== Records ==

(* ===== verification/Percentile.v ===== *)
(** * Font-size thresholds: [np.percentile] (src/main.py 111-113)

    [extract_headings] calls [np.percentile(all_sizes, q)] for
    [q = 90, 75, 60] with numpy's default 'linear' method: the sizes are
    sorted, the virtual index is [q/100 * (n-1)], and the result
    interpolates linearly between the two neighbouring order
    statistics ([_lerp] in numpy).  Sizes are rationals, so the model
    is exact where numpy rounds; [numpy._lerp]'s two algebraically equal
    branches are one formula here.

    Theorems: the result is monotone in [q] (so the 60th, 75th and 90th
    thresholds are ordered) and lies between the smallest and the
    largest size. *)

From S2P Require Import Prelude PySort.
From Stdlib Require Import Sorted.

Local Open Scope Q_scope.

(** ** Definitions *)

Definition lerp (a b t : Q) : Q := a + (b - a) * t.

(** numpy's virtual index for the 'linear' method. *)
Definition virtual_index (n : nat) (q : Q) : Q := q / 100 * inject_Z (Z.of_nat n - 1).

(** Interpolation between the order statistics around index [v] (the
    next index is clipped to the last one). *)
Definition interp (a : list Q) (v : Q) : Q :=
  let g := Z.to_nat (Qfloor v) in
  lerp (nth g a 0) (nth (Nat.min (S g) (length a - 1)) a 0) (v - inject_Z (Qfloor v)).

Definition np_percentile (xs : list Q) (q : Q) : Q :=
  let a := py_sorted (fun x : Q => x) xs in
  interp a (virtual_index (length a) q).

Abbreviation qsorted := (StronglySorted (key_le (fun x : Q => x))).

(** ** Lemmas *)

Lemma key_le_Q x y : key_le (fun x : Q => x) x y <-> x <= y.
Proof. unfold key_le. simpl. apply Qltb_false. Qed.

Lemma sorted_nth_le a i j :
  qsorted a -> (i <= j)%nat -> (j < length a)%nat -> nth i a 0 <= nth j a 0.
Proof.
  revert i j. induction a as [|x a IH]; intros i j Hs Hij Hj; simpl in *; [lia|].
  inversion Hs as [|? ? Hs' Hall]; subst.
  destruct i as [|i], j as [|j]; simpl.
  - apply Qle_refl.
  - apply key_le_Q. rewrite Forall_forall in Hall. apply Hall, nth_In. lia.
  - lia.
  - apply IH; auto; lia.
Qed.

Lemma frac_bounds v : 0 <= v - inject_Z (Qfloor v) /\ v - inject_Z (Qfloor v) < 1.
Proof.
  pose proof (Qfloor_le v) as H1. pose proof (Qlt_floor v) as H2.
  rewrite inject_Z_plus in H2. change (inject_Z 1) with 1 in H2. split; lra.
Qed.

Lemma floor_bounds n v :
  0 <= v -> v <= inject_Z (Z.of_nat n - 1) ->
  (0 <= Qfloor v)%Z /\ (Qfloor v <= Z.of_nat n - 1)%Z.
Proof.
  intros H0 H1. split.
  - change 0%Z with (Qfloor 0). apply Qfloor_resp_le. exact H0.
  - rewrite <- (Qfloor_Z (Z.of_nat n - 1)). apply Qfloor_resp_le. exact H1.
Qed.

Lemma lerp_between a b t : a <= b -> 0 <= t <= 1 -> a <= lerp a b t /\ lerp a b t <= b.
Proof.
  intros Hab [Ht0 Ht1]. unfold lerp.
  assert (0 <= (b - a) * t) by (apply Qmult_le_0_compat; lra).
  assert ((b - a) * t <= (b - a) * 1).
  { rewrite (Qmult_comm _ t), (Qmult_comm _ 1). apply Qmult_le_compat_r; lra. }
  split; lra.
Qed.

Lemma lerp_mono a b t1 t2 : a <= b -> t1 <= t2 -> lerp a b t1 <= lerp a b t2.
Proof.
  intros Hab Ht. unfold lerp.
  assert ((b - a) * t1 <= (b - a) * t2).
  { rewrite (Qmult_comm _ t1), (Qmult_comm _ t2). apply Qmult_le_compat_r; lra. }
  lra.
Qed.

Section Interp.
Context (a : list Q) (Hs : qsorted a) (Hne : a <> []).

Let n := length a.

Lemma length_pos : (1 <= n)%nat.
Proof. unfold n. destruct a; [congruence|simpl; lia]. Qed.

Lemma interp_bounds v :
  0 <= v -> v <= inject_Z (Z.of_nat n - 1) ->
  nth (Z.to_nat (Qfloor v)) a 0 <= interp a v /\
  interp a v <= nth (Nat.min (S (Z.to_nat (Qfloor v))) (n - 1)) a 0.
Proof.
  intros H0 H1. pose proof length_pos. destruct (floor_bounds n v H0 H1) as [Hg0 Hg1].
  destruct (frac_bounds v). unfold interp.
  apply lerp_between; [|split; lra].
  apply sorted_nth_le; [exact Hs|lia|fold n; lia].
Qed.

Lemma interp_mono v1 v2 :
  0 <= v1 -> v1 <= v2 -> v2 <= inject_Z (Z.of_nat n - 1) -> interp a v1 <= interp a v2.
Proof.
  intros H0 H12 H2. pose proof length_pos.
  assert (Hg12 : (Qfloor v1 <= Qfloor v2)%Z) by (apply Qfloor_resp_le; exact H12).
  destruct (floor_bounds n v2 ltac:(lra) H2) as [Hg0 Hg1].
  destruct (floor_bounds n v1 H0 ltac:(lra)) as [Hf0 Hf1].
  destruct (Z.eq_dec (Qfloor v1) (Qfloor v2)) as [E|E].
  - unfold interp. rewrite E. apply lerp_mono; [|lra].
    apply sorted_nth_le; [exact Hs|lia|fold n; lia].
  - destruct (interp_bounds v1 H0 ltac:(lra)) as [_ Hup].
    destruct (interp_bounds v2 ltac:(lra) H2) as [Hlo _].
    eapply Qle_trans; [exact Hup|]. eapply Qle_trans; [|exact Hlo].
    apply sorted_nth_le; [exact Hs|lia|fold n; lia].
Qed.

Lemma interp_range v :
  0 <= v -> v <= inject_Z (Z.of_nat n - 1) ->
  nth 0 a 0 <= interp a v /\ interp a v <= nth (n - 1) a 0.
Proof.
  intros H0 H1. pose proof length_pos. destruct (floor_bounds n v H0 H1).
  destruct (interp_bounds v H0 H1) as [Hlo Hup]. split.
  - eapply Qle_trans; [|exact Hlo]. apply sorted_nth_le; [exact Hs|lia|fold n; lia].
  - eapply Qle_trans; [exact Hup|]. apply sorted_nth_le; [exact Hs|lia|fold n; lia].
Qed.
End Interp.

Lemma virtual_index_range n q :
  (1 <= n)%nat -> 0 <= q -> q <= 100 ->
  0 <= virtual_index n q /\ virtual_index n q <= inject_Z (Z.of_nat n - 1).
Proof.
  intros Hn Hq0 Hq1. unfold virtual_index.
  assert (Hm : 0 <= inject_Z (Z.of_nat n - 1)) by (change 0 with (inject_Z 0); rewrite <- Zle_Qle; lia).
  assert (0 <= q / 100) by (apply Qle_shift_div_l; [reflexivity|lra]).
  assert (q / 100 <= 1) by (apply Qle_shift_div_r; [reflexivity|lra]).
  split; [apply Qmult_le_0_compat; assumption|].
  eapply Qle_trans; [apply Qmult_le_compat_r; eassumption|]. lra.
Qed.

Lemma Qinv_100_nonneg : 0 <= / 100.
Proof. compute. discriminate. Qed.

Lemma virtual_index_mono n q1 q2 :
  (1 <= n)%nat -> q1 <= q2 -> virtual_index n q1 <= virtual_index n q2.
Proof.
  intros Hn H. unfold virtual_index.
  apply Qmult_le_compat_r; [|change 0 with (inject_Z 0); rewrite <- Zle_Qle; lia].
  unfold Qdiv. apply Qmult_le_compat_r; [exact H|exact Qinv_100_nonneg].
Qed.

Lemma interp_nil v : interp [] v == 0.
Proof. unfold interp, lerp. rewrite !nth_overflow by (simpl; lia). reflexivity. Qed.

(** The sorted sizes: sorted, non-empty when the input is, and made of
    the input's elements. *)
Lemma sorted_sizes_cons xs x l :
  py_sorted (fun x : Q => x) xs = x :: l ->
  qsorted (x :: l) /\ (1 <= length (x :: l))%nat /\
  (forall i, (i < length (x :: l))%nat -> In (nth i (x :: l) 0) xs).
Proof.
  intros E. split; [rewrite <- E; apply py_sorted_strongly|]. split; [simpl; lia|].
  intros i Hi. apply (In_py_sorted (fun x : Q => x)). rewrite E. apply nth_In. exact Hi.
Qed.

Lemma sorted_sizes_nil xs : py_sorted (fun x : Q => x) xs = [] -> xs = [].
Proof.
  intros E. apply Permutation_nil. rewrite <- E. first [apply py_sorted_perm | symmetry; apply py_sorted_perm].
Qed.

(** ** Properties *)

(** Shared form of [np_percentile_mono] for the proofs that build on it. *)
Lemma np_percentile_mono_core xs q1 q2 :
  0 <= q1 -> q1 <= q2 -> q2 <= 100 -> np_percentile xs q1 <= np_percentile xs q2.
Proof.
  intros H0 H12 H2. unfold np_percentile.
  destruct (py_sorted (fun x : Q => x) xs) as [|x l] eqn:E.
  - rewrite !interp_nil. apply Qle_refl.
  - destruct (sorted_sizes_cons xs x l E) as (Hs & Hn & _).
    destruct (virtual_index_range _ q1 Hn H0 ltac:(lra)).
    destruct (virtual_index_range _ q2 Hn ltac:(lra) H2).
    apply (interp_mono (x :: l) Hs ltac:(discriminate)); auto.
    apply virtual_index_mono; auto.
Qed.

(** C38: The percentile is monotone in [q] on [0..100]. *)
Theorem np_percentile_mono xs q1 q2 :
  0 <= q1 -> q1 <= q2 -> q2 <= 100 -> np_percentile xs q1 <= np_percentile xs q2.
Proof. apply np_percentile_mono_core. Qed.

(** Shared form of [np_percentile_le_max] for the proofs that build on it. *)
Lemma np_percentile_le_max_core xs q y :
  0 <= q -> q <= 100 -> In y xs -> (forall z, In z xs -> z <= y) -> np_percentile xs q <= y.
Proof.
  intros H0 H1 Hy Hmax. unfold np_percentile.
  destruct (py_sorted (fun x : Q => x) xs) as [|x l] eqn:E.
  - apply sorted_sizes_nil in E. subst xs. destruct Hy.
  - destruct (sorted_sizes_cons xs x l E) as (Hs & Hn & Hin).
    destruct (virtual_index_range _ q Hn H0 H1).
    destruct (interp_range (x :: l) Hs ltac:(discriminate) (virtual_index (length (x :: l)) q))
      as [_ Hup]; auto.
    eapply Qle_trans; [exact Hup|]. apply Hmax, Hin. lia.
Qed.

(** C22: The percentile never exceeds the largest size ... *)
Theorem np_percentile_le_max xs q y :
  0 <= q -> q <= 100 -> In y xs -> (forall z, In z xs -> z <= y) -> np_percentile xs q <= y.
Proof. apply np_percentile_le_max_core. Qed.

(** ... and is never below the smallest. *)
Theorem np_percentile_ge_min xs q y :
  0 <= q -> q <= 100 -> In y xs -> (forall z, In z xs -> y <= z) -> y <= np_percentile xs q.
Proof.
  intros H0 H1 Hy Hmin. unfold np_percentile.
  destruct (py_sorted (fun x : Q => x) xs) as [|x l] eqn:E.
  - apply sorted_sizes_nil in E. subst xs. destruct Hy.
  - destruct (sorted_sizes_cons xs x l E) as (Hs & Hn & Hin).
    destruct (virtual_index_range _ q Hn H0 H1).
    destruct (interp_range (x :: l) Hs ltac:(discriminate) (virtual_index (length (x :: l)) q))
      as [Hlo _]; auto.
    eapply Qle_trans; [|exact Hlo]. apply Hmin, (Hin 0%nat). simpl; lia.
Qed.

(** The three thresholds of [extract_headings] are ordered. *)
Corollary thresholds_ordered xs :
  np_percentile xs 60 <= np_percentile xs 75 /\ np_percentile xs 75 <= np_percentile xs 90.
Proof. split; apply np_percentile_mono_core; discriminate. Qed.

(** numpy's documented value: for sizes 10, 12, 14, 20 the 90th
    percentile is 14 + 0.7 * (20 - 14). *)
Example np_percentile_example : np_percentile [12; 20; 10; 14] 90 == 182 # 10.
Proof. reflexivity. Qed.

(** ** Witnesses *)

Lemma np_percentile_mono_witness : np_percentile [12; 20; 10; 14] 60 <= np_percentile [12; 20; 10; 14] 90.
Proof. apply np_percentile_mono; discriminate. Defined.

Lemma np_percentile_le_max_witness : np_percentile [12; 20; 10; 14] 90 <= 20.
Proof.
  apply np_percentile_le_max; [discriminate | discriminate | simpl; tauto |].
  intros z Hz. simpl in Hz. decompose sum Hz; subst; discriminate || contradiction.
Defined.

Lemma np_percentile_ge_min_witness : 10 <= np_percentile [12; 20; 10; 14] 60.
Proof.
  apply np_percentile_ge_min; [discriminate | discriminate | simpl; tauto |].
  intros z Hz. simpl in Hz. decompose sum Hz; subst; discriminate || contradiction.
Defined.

==

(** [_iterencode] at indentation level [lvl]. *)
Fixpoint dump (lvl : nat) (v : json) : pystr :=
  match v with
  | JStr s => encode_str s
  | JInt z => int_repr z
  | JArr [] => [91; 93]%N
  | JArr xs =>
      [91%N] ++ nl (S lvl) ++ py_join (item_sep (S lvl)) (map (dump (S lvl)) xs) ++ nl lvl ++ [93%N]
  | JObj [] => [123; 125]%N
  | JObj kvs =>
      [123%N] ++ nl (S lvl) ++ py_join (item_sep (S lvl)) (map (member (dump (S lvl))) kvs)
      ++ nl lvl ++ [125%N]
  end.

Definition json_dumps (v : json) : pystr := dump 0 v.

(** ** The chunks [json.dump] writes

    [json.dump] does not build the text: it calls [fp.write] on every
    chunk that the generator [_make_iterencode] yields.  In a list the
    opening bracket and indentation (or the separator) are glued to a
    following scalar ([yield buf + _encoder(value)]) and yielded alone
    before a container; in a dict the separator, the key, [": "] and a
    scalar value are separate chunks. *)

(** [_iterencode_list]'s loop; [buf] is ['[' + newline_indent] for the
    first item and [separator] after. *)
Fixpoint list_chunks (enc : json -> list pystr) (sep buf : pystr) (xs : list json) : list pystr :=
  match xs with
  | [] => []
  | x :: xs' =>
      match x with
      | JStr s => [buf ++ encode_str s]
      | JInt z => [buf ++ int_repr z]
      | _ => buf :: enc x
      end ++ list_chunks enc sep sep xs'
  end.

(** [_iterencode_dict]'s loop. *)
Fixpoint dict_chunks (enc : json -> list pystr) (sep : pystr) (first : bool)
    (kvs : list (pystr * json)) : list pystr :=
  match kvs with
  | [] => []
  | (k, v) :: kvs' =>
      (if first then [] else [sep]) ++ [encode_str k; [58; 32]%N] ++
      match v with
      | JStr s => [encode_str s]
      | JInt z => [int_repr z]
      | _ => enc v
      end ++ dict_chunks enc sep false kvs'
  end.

== Task brief ==
Look through the listing and return each line containing the word "method".

== Response to the exercise ==
    [q = 90, 75, 60] with numpy's default 'linear' method: the sizes are
(** numpy's virtual index for the 'linear' method. *)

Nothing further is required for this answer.